The House of my Heart has twelve rooms and each one of them is occupied by a cute little child—the twelve children of Brahmachari (1968), whom executive producer Ramesh Sippy once described as the “Angel Brigade”. Each one of us retains a part of our childhood, the part that becomes more and more precious with the growing years. As we are submerged below the waters of time, the memories of our childhood are like those oxygen tubes which enable us to breathe the fresh air of innocence. As a star I have portrayed many roles, good and bad, golden jubilee roles and roles that were not so good. I have breathed cinema because I was born into the film world and grew up with it. I have worked in scores of films and seen hundreds, if not thousands, of them.
But the day I began work on the sets of Brahmchari, my heart expanded to provide room for twelve lovable children who share the histrionic honours with me in this film, and for the first time, I became conscious of the fact that I was perhaps, even today, very much a child at heart.
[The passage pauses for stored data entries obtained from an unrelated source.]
(** X2. Whatever [write] answers, a returning [send] yields either -1 or a
    value from 1 to 127: it never returns 0 and never a negative value other
    than -1. *)
Theorem send_return_range K self frame0 os id payload l ret self' trace :
  send K self frame0 os id payload l = Done (ret, self', trace) ->
  ret = -1 \/ 1 <= ret <= 127.
Proof.
  unfold send. destruct (is_can_initialized self && (0 <? l)).
  - cbv zeta.
    destruct (copy_loop payload (Z.to_nat l) 0 _) as [out | e];
      cbn [checked_bind]; [| discriminate].
    pose proof (to_sint8_range (send_res os)) as Hrange.
    unfold AR.is_sint8 in Hrange.
    destruct (Z.leb_spec (AR.to_sint8 (send_res os)) 0) as [Hle | Hgt];
      intros H; injection H as <- _ _; [by left | right; lia].
  - intros H. injection H as <- _ _. by left.
Qed.

Lemma send_return_range_witness :
  send CanStdData ready_socket stale_frame
       {| send_res := 0; write_errno := 11; cout_errno := 11 |} 291 payload8 8 =
    Done (-1, set_last_error ready_socket 11,
          [OsWrite 3 (frame_object CanStdData stale_frame 291 payload8 8) 16]) /\
  (-1 = -1 \/ 1 <= -1 <= 127).
Proof.
  split; [reflexivity |].
  apply (send_return_range CanStdData ready_socket stale_frame
           {| send_res := 0; write_errno := 11; cout_errno := 11 |} 291 payload8 8 (-1)
           (set_last_error ready_socket 11)
           [OsWrite 3 (frame_object CanStdData stale_frame 291 payload8 8) 16]).
  reflexivity.
Defined.

(** X3. In every frame that reaches the transport the identifier is the
    caller's, the length field is the requested length, which lies between
    1 and the capacity, and the payload bytes below that length are the
    caller's bytes at the same indices. *)
Theorem send_wire_payload
    K self frame0 os id payload l ret self' trace socket buf n :
  frame_wf frame0 -> length payload = capacity K ->
  send K self frame0 os id payload l = Done (ret, self', trace) ->
  In (OsWrite socket buf n) trace ->
  socket = get_socket_handle self /\
  can_id (envelope buf n) = id /\
  len (envelope buf n) = l /\
  0 < l <= Z.of_nat (capacity K) /\
  forall j, (j < Z.to_nat l)%nat ->
            data (envelope buf n) !! j = payload !! j /\
            is_Some (payload !! j).
Proof.
  intros Hwf Hlen Hsend Hin.
  pose proof (send_done_inv _ _ _ _ _ _ _ _ Hwf Hlen Hsend)
    as [[_ Hr] | (Hinit & Hl & Hr)].
  { injection Hr as -> -> ->. destruct Hin. }
  injection Hr as _ ->. destruct Hin as [Heq | []].
  injection Heq as <- <- <-.
  rewrite envelope_frame_object by done. unfold wire_frame. simpl.
  split; [reflexivity |]. split; [reflexivity |]. split; [reflexivity |].
  split; [exact Hl |].
  intros j Hj. split.
  - rewrite lookup_app_l by (rewrite length_take; lia).
    apply lookup_take_lt. lia.
  - apply lookup_lt_is_Some_2. lia.
Qed.

Lemma send_wire_payload_witness :
  frame_wf stale_frame /\ length payload8 = capacity CanStdData /\
  send CanStdData ready_socket stale_frame write_ok 291 payload8 5 =
    Done (16, ready_socket,
          [OsWrite 3 (frame_object CanStdData stale_frame 291 payload8 5) 16]) /\
  len (envelope (frame_object CanStdData stale_frame 291 payload8 5) 16) = 5.
Proof.
  split; [reflexivity |]. split; [reflexivity |]. split; [reflexivity |].
  pose proof (send_wire_payload CanStdData ready_socket stale_frame write_ok
    291 payload8 5 16 ready_socket
    [OsWrite 3 (frame_object CanStdData stale_frame 291 payload8 5) 16]
    3 (frame_object CanStdData stale_frame 291 payload8 5) 16
    eq_refl eq_refl eq_refl (or_introl eq_refl)) as (_ & _ & Hlen & _).
  exact Hlen.
Defined.

(** X4. A returning [send], failed or not, changes no member of the
    endpoint other than Last Error, and the next [send] returns the same
    value and makes the same OS calls as it would have made without the
    earlier call: a failed transmission does not disable the endpoint. *)
Theorem send_keeps_endpoint_usable K self frame0 os id payload l ret self' trace :
  send K self frame0 os id payload l = Done (ret, self', trace) ->
  m_socket self' = m_socket self /\
  m_is_socket_initialized self' = m_is_socket_initialized self /\
  m_ifr self' = m_ifr self /\
  m_can_init self' = m_can_init self /\
  forall K2 frame2 os2 id2 payload2 l2,
    checked_map ret_and_calls (send K2 self' frame2 os2 id2 payload2 l2) =
    checked_map ret_and_calls (send K2 self frame2 os2 id2 payload2 l2).
Proof.
  intros Hsend.
  destruct (send_done_state _ _ _ _ _ _ _ _ _ _ Hsend) as [-> | ->];
    repeat (split; [reflexivity |]); [reflexivity |].
  intros K2 frame2 os2 id2 payload2 l2. unfold send.
  change (is_can_initialized (set_last_error self (cout_errno os)))
    with (is_can_initialized self).
  change (get_socket_handle (set_last_error self (cout_errno os)))
    with (get_socket_handle self).
  destruct (is_can_initialized self && (0 <? l2)); [| reflexivity].
  cbv zeta.
  destruct (copy_loop payload2 (Z.to_nat l2) 0 _) as [out | e];
    cbn [checked_bind]; [| reflexivity].
  destruct (AR.to_sint8 (send_res os2) <=? 0); reflexivity.
Qed.
(** X5: a fetch that fails changes nothing of what is shown for a country:
    the result and the card are those of the state before the call. *)
Theorem failed_fetch_keeps_results (run : Run) (st : State) (k : Country) :
  succeeded run st = false ->
  results (loadRates run st) k = results st k /\
  card (loadRates run st) k = card st k.
Proof.
  intros Hf.
  destruct (loadRates_failed run st Hf) as (Ha & Hs & Ht & Hr).
  assert (E : results (loadRates run st) k = results st k)
    by (apply results_ext; assumption).
  split; [assumption|].
  unfold card, rates, idr. rewrite E, Ha, Hs, Ht, Hr. reflexivity.
Qed.

Lemma failed_fetch_keeps_results_network_error :
  let run := run_of (answered (body (JNumber 11234.5%float)))
                    (failed 3%nat (Some "Failed to fetch"%string))
                    (answered (body (JNumber 17000%float))) in
  let st := typed "25.000.000" "12000" "4200" "17500" in
  succeeded run st = false /\
  results (loadRates run st) SG = results st SG /\
  card (loadRates run st) SG = card st SG.
Proof.
  cbv zeta. split; [reflexivity|].
  apply (failed_fetch_keeps_results
           (run_of (answered (body (JNumber 11234.5%float)))
                   (failed 3%nat (Some "Failed to fetch"%string))
                   (answered (body (JNumber 17000%float))))
           (typed "25.000.000" "12000" "4200" "17500") SG).
  reflexivity.
Defined.

(** ** Signs *)

Lemma negative_cases (x : float) : (x <? 0)%float = true ->
  Prim2SF x = S754_infinity true \/ exists m e, Prim2SF x = S754_finite true m e.
Proof.
  rewrite ltb_spec, Prim2SF_zero. unfold SFltb, SFcompare.
  destruct (Prim2SF x) as [s|s| |s m e]; try discriminate.
  - destruct s; [auto | discriminate].
  - destruct s; [eauto | discriminate].
Qed.

Lemma Prim2SF_zero_falsy (x : float) (s : bool) :
  Prim2SF x = S754_zero s -> truthy x = false.
Proof.
  intros E. apply Prim2SF_eq in E. subst x. destruct s; reflexivity.
Qed.

(** A parsed amount other than zero is a positive number or [+Infinity]. *)
Lemma idr_cases (st : State) : truthy (idr st) = true ->
  Prim2SF (idr st) = S754_infinity false \/
  exists m e, Prim2SF (idr st) = S754_finite false m e.
Proof.
  intros Ht. pose proof (idr_eq st) as E.
  set (n := decimal_value (strip_non_digits (list_ascii_of_string (amountIDR st)))) in E.
  assert (Hn : 0 <= n) by (apply decimal_value_nonneg, all_digits_filter).
  destruct (of_Z_nonneg n Hn) as (HP & Hs & _). rewrite <- E in HP.
  rewrite <- HP in Hs.
  destruct (Prim2SF (idr st)) as [s|s| |s m e] eqn:EP; try discriminate;
    simpl in Hs; injection Hs as ->.
  - rewrite (Prim2SF_zero_falsy _ _ EP) in Ht. discriminate.
  - left. reflexivity.
  - right. eauto.
Qed.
I have heard a lot of talk about the heartlessness of film artists. For years, the film artists have acquired the image of a group of ruthless, heartless, money-mad exploiters of the film industry, a set of immoral people to whom everything in this world is good or bad according to whether it serves or does not serve the purpose of their own pleasure-filled, lavish existence.
But this is a totally wrong picture. At heart, the film stars are perhaps the most emotional set of people existing on this earth. Emotions are their business, emotions are their work, emotions are their tools and implements. Without emotions, no human being can ever hope to be a great star, or even an ordinary artiste.
If anyone has a heart, the film artists have it.
In my screen life, many women have stolen my heart from me and with great difficulty, I managed to get it back. But now these twelve children of Brahmchari have stolen it again — and perhaps for keeps. Once again I am in love — with these children. Not only because in them I see a glimpse of my own childhood, but also — God bless Them! — I see in them a number of great stars of tomorrow.
As many of you probably know, Brahmchari is the story of a young man who provides a home to twelve parentless children. The casting was quite a difficult problem. We had to choose out of nearly a thousand children. Ultimately we decided on twelve — and not one of them was given a screen test. Some of them had never faced a camera ever before in their lives. Yet, they justified our confidence and faith. They were perhaps born actors and actresses. The first day the "Angel Brigade" arrived on the sets, I knew that here were twelve little thieves, intent upon stealing scenes from me. And there is precious little any actor can do when his adult experience is matched against childish innocence.